Controlled Generation of Unseen Faults for Partial and Open-Partial Domain Adaptation
Katharina Rombach, Gabriel Michau, Olga Fink
TL;DR
This work tackles fault diagnostics under extreme domain shifts where only the healthy class is shared across domains, by introducing FaultSignatureGAN, a framework that learns domain-independent fault signatures in the Fourier domain and transfers them to a target domain through a Wasserstein GAN with gradient penalty paired with a semantic classifier. The method enables controlled generation of unseen target faults, allowing Partial and Open-Partial Domain Adaptation without target fault data and without relying on extrapolation of generative models. Empirical results on bearing datasets (CWRU and Paderborn) demonstrate that generating synthetic target faults substantially improves classification performance, especially when domain gaps are large, often outperforming strong baselines and remaining competitive with or superior to Unilateral methods.
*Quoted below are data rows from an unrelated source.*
(** C7. When some root-move slot has an empty principal variation, the
    lines [PrintThinking] reports are those of the slots in front of it:
    the loop ends there, so no slot behind it is reported, nonempty and
    within the first [multiPV] slots or not. *)
Theorem PrintThinking_stops_at_empty_pv
    (L : SearchLimits) (thread : Thread) (alpha beta : Z) (pr : Probe)
    (before after : list RootMove) (rm : RootMove) :
  rootMoves thread = before ++ rm :: after ->
  pv rm = [] ->
  PrintThinking_lines L thread alpha beta pr
  = PrintThinking_loop thread alpha beta pr 0 (take (Z.to_nat (multiPV L)) before)
  /\ forall l, In l (PrintThinking_lines L thread alpha beta pr) ->
               i_multipv l <= Z.of_nat (length before).
Proof.
  intros Hroot Hrm.
  assert (PrintThinking_lines L thread alpha beta pr
          = PrintThinking_loop thread alpha beta pr 0
              (take (Z.to_nat (multiPV L)) before)) as Heq.
  { unfold PrintThinking_lines. rewrite Hroot.
    destruct (le_lt_dec (Z.to_nat (multiPV L)) (length before)) as [Hle|Hlt].
    - rewrite take_app_le by exact Hle. reflexivity.
    - rewrite take_app_ge by lia.
      rewrite (take_ge before) by lia.
      destruct (Z.to_nat (multiPV L) - length before)%nat as [|n] eqn:En; [lia|].
      cbn [take]. apply PrintThinking_loop_break. exact Hrm. }
  split; [exact Heq|].
  intros l Hin. rewrite Heq in Hin.
  apply PrintThinking_loop_In in Hin as (k & x & Hk & _ & ->).
  apply lookup_take_Some in Hk as [Hk _].
  apply lookup_lt_Some in Hk. cbn [i_multipv info_line]. lia.
Qed.

(** ** Part II, continued: further properties of the adapter *)

(** Membership in a list that is written out. *)
Ltac in_list := simpl; solve [ repeat first [ left; reflexivity | right ] ].

(** *** The command hash, in closed form *)

(** Exclusive or is associative and commutative: equations between nested
    [Z.lxor] are decided bit by bit. *)
Ltac xor_bits :=
  apply Z.bits_inj'; intros ? _; rewrite ?Z.lxor_spec, ?Z.bits_0;
  repeat match goal with
         | |- context [Z.testbit ?a ?n] => destruct (Z.testbit a n)
         end;
  reflexivity.

Lemma token_chars_Forall (tok : string) :
  Forall (fun c => token_char c = true) (chars tok) ->
  forall (hash len : Z),
    HashInput_loop tok hash len
    = Z.lxor hash (Z.lxor (xor_codes (chars tok)) (xor_range len (length (chars tok)))).
Proof.
  induction tok as [|c tok IH]; intros Htok hash len; simpl.
  - xor_bits.
  - inversion Htok as [|? ? Hc Hrest]; subst.
    unfold token_char in Hc. apply negb_true_iff in Hc. rewrite Hc.
    rewrite (IH Hrest). xor_bits.
Qed.

Lemma xor_codes_Permutation (l1 l2 : list ascii) :
  Permutation l1 l2 -> xor_codes l1 = xor_codes l2.
Proof.
  induction 1 as [|c l1 l2 _ IH|c d l|l1 l2 l3 _ IH1 _ IH2]; simpl.
  - reflexivity.
  - rewrite IH. reflexivity.
  - xor_bits.
  - congruence.
Qed.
The approach also supports hyperparameter tuning with synthetic data and speeds up data acquisition for new assets, offering a practical pathway for reliable fault diagnostics in safety-critical systems.
Abstract
New operating conditions can result in a significant performance drop of fault diagnostics models due to the domain shift between the training and the testing data distributions. While several domain adaptation approaches have been proposed to overcome such domain shifts, their application is limited if the fault classes represented in the two domains are not the same. To enable a better transferability of the trained models between two different domains, particularly in setups where only the healthy data class is shared between the two domains, we propose a new framework for Partial and Open-Partial domain adaptation based on generating distinct fault signatures with a Wasserstein GAN. The main contribution of the proposed framework is the controlled synthetic fault data generation with two main distinct characteristics. Firstly, the proposed methodology enables to generate unobserved fault types in the target domain by having only access to the healthy samples in the target domain and faulty samples in the source domain. Secondly, the fault generation can be controlled to precisely generate distinct fault types and fault severity levels. The proposed method is especially suited in extreme domain adaption settings that are particularly relevant in the context of complex and safety-critical systems, where only one class is shared between the two domains. We evaluate the proposed framework on Partial as well as Open-Partial domain adaptation tasks on two bearing fault diagnostics case studies. Our experiments conducted in different label space settings showcase the versatility of the proposed framework. The proposed methodology provided superior results compared to other methods given large domain gaps.